Eine Uhr mit 38 mm Durchmesser sieht an meinen etwas kräftigeren Handgelenken (22 cm) ziemlich albern aus und kommt deswegen leider nicht in Frage. Aber die Naos wird ja auch in 42 mm angeboten, welche Freude. Oder auch nicht. Hier kommt das ziemlich simple Werk aus der 8er Reihe von Miyota zum Einsatz und das ist nun eher ein Schätzeisen und nicht adäquat.
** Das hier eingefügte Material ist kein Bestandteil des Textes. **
(** Entry [idx] of component [k] of a tuple of single-channel tensors. *)
Definition component (H : list (tensor 3)) (k : nat) (idx : list nat)
  : xreal :=
  aget 3 (hd (adefault 3) (nth k H [])) idx.

(* ================================================================= *)
(** ** Vocabulary of the further properties *)

(** The determinant of the symmetric matrix
    [[a, b, c], [b, d, e], [c, e, f]], expanded along its first row. *)
Definition sym_det3 (a b c d e f : R) : R :=
  a * (d * f - e * e) - b * (b * f - e * c) + c * (b * e - d * c).

(** No entry of the array is NaN. *)
Definition no_nan (n : nat) (c : arr xreal n) : Prop :=
  Forall (fun v => v <> NaN) (aflat n c).

(** The response of one scale, and one turn of the loop of [frangi]: the
    response of the scale, then the update of the running maximum. *)
Definition frangi_scale_at (n : nat) (image : batch n) (alpha beta : R)
  (gamma : option R) (eps : R) (sigma : R) : res shaped :=
  eigenvalues <- hessian_eigenvalues n image sigma false
                   default_truncate default_mode ;;
  frangi_scale n eigenvalues alpha beta gamma eps.

Definition running_max (n : nat) (image : batch n) (alpha beta : R)
  (gamma : option R) (eps : R) (filtered_max : res shaped) (sigma : R)
  : res shaped :=
  filtered_max <- filtered_max ;;
  result <- frangi_scale_at n image alpha beta gamma eps sigma ;;
  torch_maximum filtered_max result.

(** A shape that broadcasts to another of the same rank: every size is
    the size of the other shape, or 1. *)
Definition broadcasts_to (s d : list nat) : Prop :=
  Forall2 (fun x y => x = y \/ x = 1%nat) s d.

(** A multi-index of a shape: every component is below the size of its
    axis. *)
Definition index_of (idx d : list nat) : Prop :=
  Forall2 (fun i s => (i < s)%nat) idx d.

(** The multi-index at which a tensor of shape [d] is read when position
    [idx] of a broadcast result is computed. *)
Definition clamp (d idx : list nat) : list nat :=
  map2 (fun s i => if (s =? 1)%nat then 0%nat else i) d idx.

(** A response value: a number of [0, 1], or NaN. *)
Definition unit_or_nan (v : xreal) : Prop :=
  v = NaN \/ exists x, v = Fin x /\ 0 <= x <= 1.

(** An exponent of the response: NaN, -inf or a number that is not
    positive. *)
Definition nonpos_or_nan (v : xreal) : Prop :=
  v = NaN \/ v = NInf \/ exists x, v = Fin x /\ x <= 0.

(** An array is rectangular with the axis sizes [sh]. *)
Fixpoint has_shape {A : Type} (n : nat) : list nat -> arr A n -> Prop :=
  match n with
  | O => fun sh _ => sh = []
  | S m => fun sh x =>
      match sh with
      | [] => False
      | d :: sh' => @length (arr A m) x = d
                    /\ @Forall (arr A m) (has_shape m sh') x
      end
  end.

(** No axis is empty. *)
Definition positive (sh : list nat) : Prop := Forall (fun d => (1 <= d)%nat) sh.

(** The shape after [F.pad(x, pad)]. *)
Fixpoint padded (n : nat) (sh pad : list nat) : list nat :=
  match n, sh with
  | S m, d :: sh' =>
      (nth (2 * m) pad 0 + d + nth (2 * m + 1) pad 0)%nat :: padded m sh' pad
  | _, _ => []
  end.

(** The shape of [kernel.view(...)] with the kernel along axis [dim]. *)
Fixpoint kshape (n dim len : nat) : list nat :=
  match n with
  | O => []
  | S m => match dim with
           | O => len :: repeat 1%nat m
           | S d => 1%nat :: kshape m d len
           end
  end.

(** The pad list [_conv] builds. *)
Definition conv_pad (n dim padding : nat) : list nat :=
  rev (fold_left (fun p idx => list_set p idx padding)
                 (seq (2 * dim) 2) (repeat 0%nat (2 * n))).

(** What [F.pad] asks of an axis of size [d] padded by [r] on both
    sides. *)
Definition mode_fits (mode : pad_mode) (r d : nat) : Prop :=
  match mode with
  | Constant | Replicate => True
  | Reflect => (r < d)%nat
  | Circular => (r <= d)%nat
  end.

(** Every axis passes the size check of [F.pad]. *)
Fixpoint pad_fits (mode : pad_mode) (n : nat) (sh pad : list nat) : Prop :=
  match n, sh with
  | S m, d :: sh' =>
      pad_ok mode (nth (2 * m) pad 0%nat) (nth (2 * m + 1) pad 0%nat) d = true
      /\ pad_fits mode m sh' pad
  | _, _ => True
  end.

(** The loop of [gaussian_filter] over the axes. *)
Definition conv_step (n : nat) (sigma truncate : R) (mode : pad_mode)
  (acc : res (tensor n)) (p : nat * Z) : res (tensor n) :=
  let '(dim, derivative_order) := p in
  img <- acc ;; _conv n img sigma derivative_order truncate mode dim.

(** The pad list [F.conv3d] makes of its [padding] argument, the shape of
    a valid cross-correlation and its size check. *)
Definition conv_padding (padding : list nat) : list nat :=
  flat_map (fun p : nat => [p; p]) (rev padding).

Definition conv_out (n : nat) (sh pad ksh : list nat) : list nat :=
  map2 (fun d k => (d + 1 - k)%nat) (padded n sh pad) ksh.

Definition conv_fits (n : nat) (sh pad ksh : list nat) : bool :=
  forallb2 (fun k d => (1 <=? k)%nat && (k <=? d)%nat) ksh (padded n sh pad).

(** What the Hessian asks of the shape of an image: in 2D every axis
    passes the size check of the padding mode for the radius [r]; in 3D
    the last axis is longer than [2 * r], whatever the mode. *)
Definition hessian_fits (n : nat) (mode : pad_mode) (r : nat)
  (sh : list nat) : Prop :=
  match n with
  | 2%nat => Forall (mode_fits mode r) sh
  | 3%nat => (2 * r < nth 2 sh 0)%nat
  | _ => False
  end.

(** The array of shape [sh] with every entry [v]. *)
Fixpoint afill {A : Type} (n : nat) (sh : list nat) (v : A) : arr A n :=
  match n with
  | O => v
  | S m => match sh with
           | [] => []
           | d :: sh' => repeat (afill m sh' v) d
           end
  end.

(** The shape after a valid cross-correlation with a kernel of [len]
    coefficients along axis [dim]. *)
Fixpoint shrink (dim len : nat) (sh : list nat) : list nat :=
  match sh, dim with
  | [], _ => []
  | d :: sh', O => (d + 1 - len)%nat :: sh'
  | d :: sh', S k => d :: shrink k len sh'
  end.

(* ================================================================= *)
(** * Properties *)

(** ** The tensor primitives on small inputs *)

Section Primitives.

Variables a b c d : xreal.

Example pad_reflect :
  F_pad 1 [a; b; c] [2; 2]%nat Reflect = Ok [c; b; a; b; c; b; a].
Proof. reflexivity. Qed.

Example pad_replicate :
  F_pad 1 [a; b; c] [2; 1]%nat Replicate = Ok [a; a; a; b; c; c].
Proof. reflexivity. Qed.
Definition _worker_run (visits : list (string * run * bool))
    (stop_requested : bool) (now : Z) (queue_set : gset string)
    (b : broker) : res (gset string * broker) :=
  '(queue_set, b, stopped) ← visit_queues visits queue_set b;
  let b :=
    if stopped || stop_requested then b
    else _worker_queue_expired_tasks now b in
  mret (queue_set, b).

End program.

(** ** Notions used by the statements *)

(** The three statuses and the sorted set of a status and a queue. *)
Inductive status : Type := Queued | Active | Error.

Definition status_name (s : status) : string :=
  match s with
  | Queued => "queued"
  | Active => "active"
  | Error => "error"
  end.

Definition bucket (s : status) (queue : string) : string :=
  _key [status_name s; queue].

(** [id] is a member of the sorted set at key [k]. *)
Definition member (id k : string) (b : broker) : Prop :=
  is_Some (conn.zscore k id b).

(** A task ID is in at most one [<status>:<queue>] sorted set. *)
Definition at_most_one_bucket (b : broker) : Prop :=
  ∀ id s1 q1 s2 q2,
    member id (bucket s1 q1) b → member id (bucket s2 q2) b →
    s1 = s2 ∧ q1 = q2.

(** The same over all keys of sorted sets. *)
Definition at_most_one_zset (b : broker) : Prop :=
  ∀ id k1 k2, member id k1 b → member id k2 b → k1 = k2.

(** The IDs a reclaim at time [now] takes from the active sorted set of a
    queue: the first of those whose score is at most [now] minus the
    timeout, up to the batch size. *)
Definition expired (now : Z) (b : broker) (queue : string) : list string :=
  take ACTIVE_TASK_EXPIRED_BATCH_SIZE
    (scripts.zrangebyscore (_key ["active"; queue])
       (Some (now - ACTIVE_TASK_UPDATE_TIMEOUT)) b).

(** The messages a reclaim at time [now] over [queues] publishes. *)
Definition announced (now : Z) (b : broker) (queues : list string)
    : list (string * string) :=
  flat_map (fun queue =>
    match expired now b queue with
    | [] => []
    | _ => [(_key ["activity"], queue)]
    end) queues.

(** An interrupted [waitpid] is retried; any other [OSError] is not. *)
Definition retried (e : wait_event) : Prop :=
  match e with
  | WaitTimer _ => True
  | WaitOSError errno => errno = EINTR
  end.

#[global] Instance termination_eq_dec : EqDecision termination.
Proof. solve_decision. Defined.

(** The operations on the broker that workers and producers interleave. *)
Inductive op : Type :=
  | OpDelay (func : pyfunc) (args kwargs : pyval) (queue : option string)
      (hard_timeout unique : pyval) (urandom : string) (now : Z)
  | OpClaim (queue : string) (now : Z)
  | OpSuccess (queue task_id : string) (unique : pyval)
  | OpFailure (queue task_id : string) (now : Z)
  | OpReclaim (now : Z).

Section operations.
Context `{lib : PyLib}.

Definition apply_op (o : op) (b : broker) : res broker :=
  match o with
  | OpDelay func args kwargs queue hard_timeout unique urandom now =>
      delay func args kwargs queue hard_timeout unique urandom now b
  | OpClaim queue now => mret (claim queue now b).2
  | OpSuccess queue task_id unique =>
      mret (reconcile_success queue task_id unique b)
  | OpFailure queue task_id now =>
      mret (reconcile_failure queue task_id now b)
  | OpReclaim now => mret (_worker_queue_expired_tasks now b)
  end.

(** The states reached from the empty broker by operations that meet
    [allowed] in the state they are applied to. *)
Inductive reachable_by (allowed : op → broker → Prop) : broker → Prop :=
  | reachable_empty : reachable_by allowed empty_broker
  | reachable_step b o b' :
      reachable_by allowed b → allowed o b → apply_op o b = inr b' →
      reachable_by allowed b'.

Definition reachable : broker → Prop := reachable_by (fun _ _ => True).

(** An enqueue whose task ID is in no sorted set but that of its queue, a
    failure reconciliation whose task ID is in no sorted set but the
    active and the error one of its queue; the other operations always. *)
Definition exclusive (o : op) (b : broker) : Prop :=
  match o with
  | OpDelay func args kwargs queue hard_timeout unique urandom now =>
      ∀ serialized_name k,
        _serialize_func_name func = inr serialized_name →
        member (task_id_of serialized_name args kwargs
                  (unique_of func unique) urandom) k b →
        k = bucket Queued (queue_of func queue)
  | OpFailure queue task_id now =>
      ∀ k, member task_id k b →
        k = bucket Active queue ∨ k = bucket Error queue
  | _ => True
  end.

End operations.

(** ** A library instance to run the program on examples

    A plain JSON printer for the values of the examples (no escapes are
    needed there), a decoder that knows the documents it is given, and an
    injective stand-in for the digest. *)

Definition dquote : string := String (Ascii.ascii_of_nat 34) EmptyString.

Definition key_le (p q : string * string) : Prop := String.leb p.1 q.1 = true.

#[global] Instance key_le_dec p q : Decision (key_le p q).
Proof. unfold key_le. apply _. Defined.

Fixpoint print_json (sort_keys : bool) (v : pyval) : string :=
  match v with
  | PNone => "null"
  | PBool true => "true"
  | PBool false => "false"
  | PNum z => pretty z
  | PStr s => dquote +:+ s +:+ dquote
  | PList l => "[" +:+ join ", " (map (print_json sort_keys) l) +:+ "]"
  | PDict d =>
      let items := map (fun kv => (kv.1, print_json sort_keys kv.2)) d in
      let items := if sort_keys then merge_sort key_le items else items in
      "{" +:+ join ", "
        (map (fun kv => dquote +:+ kv.1 +:+ dquote +:+ ": " +:+ kv.2) items)
      +:+ "}"
  end.

Definition parse_json (documents : list pyval) (s : string) : res pyval :=
  match List.find (fun v => String.eqb (print_json false v) s) documents with
  | Some v => mret v
  | None => raise ValueError
  end.

(** ** Example inputs *)

Definition simple_task : pyfunc :=
  PyFunc "tests.tasks" "simple_task" None None None.

Definition exception_task : pyfunc :=
  PyFunc "tests.tasks" "exception_task" None None None.

Definition unique_task : pyfunc :=
  task None PNone (PBool true)
    (PyFunc "tests.tasks" "unique_task" None None None).


(** Thirty-two bytes read from [/dev/urandom]. *)
Definition urandom_a : string := "0123456789abcdefghijklmnopqrstuv".

Definition task_id_a : string := Eval vm_compute in _gen_id urandom_a.

(** The record of [simple_task] enqueued at time 100 with a timeout of -1. *)
Definition record_negative_timeout : pyval :=
  PDict (task_record task_id_a
           "tests.tasks.simple_task" 100 (PBool false) PNone PNone
           (PNum (-1))).

(** A function object whose module the worker cannot import. *)
Definition missing_task : pyfunc :=
  PyFunc "no.such.module" "missing_task" None None None.

Definition record_of (func_name : string) (unique : pyval) (task_id : string)
    : pyval :=
  PDict (task_record task_id func_name 100 unique PNone PNone PNone).

Definition record_simple : pyval :=
  record_of "tests.tasks.simple_task" (PBool false) task_id_a.
Definition record_exception : pyval :=
  record_of "tests.tasks.exception_task" (PBool false) task_id_a.
Definition record_missing : pyval :=
  record_of "no.such.module.missing_task" (PBool false) task_id_a.

Definition task_id_unique : string :=
  Eval vm_compute in
    hex_encode (print_json true (PDict [
      ("func", PStr "tests.tasks.unique_task");
      ("args", PNone);
      ("kwargs", PNone)])).

Definition record_unique : pyval :=
  record_of "tests.tasks.unique_task" (PBool true) task_id_unique.

(** The documents the decoder of the examples knows. *)
Definition example_documents : list pyval := [
  record_negative_timeout;
  record_simple;
  record_exception;
  record_missing;
  record_unique
].

Definition example_lib : PyLib := {|
  json_dumps := print_json;
  json_loads := parse_json example_documents;
  sha256_hexdigest := hex_encode;
|}.

(** The argument [value] of [unique_task(value=None)] of the test tasks
    when it is called with [args] and [kwargs]; [None] when the call does
    not fit the signature, which raises [TypeError]. *)
Definition unique_task_value (args kwargs : pyval) : option pyval :=
  match args, kwargs with
  | PList [], PDict [] => Some PNone
  | PList [value], PDict [] => Some value
  | PList [], PDict [(k, value)] =>
      if String.eqb k "value" then Some value else None
  | _, _ => None
  end.

(** The text under which the broker stores a value it is sent,
    [str(value)]; a list or a dict is given its JSON text. *)
Definition pushed_text (value : pyval) : string :=
  match value with
  | PNone => "None"
  | PBool true => "True"
  | PBool false => "False"
  | PNum z => pretty z
  | PStr s => s
  | PList _ | PDict _ => print_json false value
  end.

(** The worker's environment of the examples: the module [tests.tasks] with
    its tasks, of which [exception_task] raises and [unique_task] pushes
    its value on the list [unique_task]; the others write nothing. *)
Definition example_env : child_env := {|
  import_module := fun module_name =>
    if String.eqb module_name "tests.tasks"
    then inr (fun attribute =>
      if String.eqb attribute "simple_task" then Some simple_task
      else if String.eqb attribute "exception_task" then Some exception_task
      else if String.eqb attribute "unique_task" then Some unique_task
      else None)
    else inl ImportError;
  call := fun func args kwargs hard_timeout b =>
    if String.eqb (__name__ func) "exception_task"
    then (Raised "StandardError: this failed", b)
    else if String.eqb (__name__ func) "unique_task"
    then
      match unique_task_value args kwargs with
      | Some value =>
          (Returned, conn.lpush "unique_task" (pushed_text value) b)
      | None => (Raised "TypeError", b)
      end
    else (Returned, b);
  format_exc := fun e => "Traceback (most recent call last)";
  time_started := 101;
  time_failed := 102;
|}.

(** The broker a call leaves; the empty broker when the call raises. *)
Definition broker_after (r : res broker) : broker :=
  match r with
  | inr b => b
  | inl _ => empty_broker
  end.

Definition processed (r : res (option string * broker)) : broker :=
  match r with
  | inr (_, b) => b
  | inl _ => empty_broker
  end.

Definition executed (r : res (bool * broker)) : broker :=
  match r with
  | inr (_, b) => b
  | inl _ => empty_broker
  end.

(** An environment in which the body of [unique_task] enqueues the task
    again, at time 102, before it returns. *)
Definition requeueing_env `{lib : PyLib} : child_env := {|
  import_module := import_module example_env;
  call := fun func args kwargs hard_timeout b =>
    match delay func PNone PNone None PNone PNone urandom_a 102 b with
    | inr b => (Returned, b)
    | inl _ => (Raised "ValueError", b)
    end;
  format_exc := format_exc example_env;
  time_started := 101;
  time_failed := 102;
|}.

Section example_states.
#[local] Existing Instance example_lib.

(** One task enqueued at time 100 on the default queue. *)
Definition enqueued (func : pyfunc) : broker :=
  broker_after
    (delay func PNone PNone None PNone PNone urandom_a 100 empty_broker).

(** A worker run in which the child runs to its exit while the parent
    sees one timer expiry and one interrupted wait. *)
Definition run_a : run :=
  Run 101 (ChildRuns example_env) [WaitTimer 111; WaitOSError 4] 103.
Nach einem früheren Test an dieser Stelle nahm ich des Werkes wegen Kontakt mit der Firma auf und fragte, ob denn nicht ein 9er Werk von Miyota verbaut werden könnte, der nicht allzu hohe Aufpreis würde sich doch lohnen. Freundlich versprach man mir, diesen Gedanken weiter zu verfolgen und….mal sehen, was passiert. Wie zu sehen ist leider nichts passiert, ich maße mir auch nicht an, die Produktion von Sternglas mit ein, zwei Mails zu ändern. Aber wenn man bei Sternglas in die kleine Variante ein gescheites Werk einbauen kann, warum dann nicht auch in die große?
Aber leider, mit einer Träne im Knopfloch, muß ich sagen, mit dem Billigheimer-Werk kommt diese Uhr für mich nicht in Frage. Was wirklich schade ist, aber mit diesen Handgelenken sind 38 mm ein absolutes NoGo.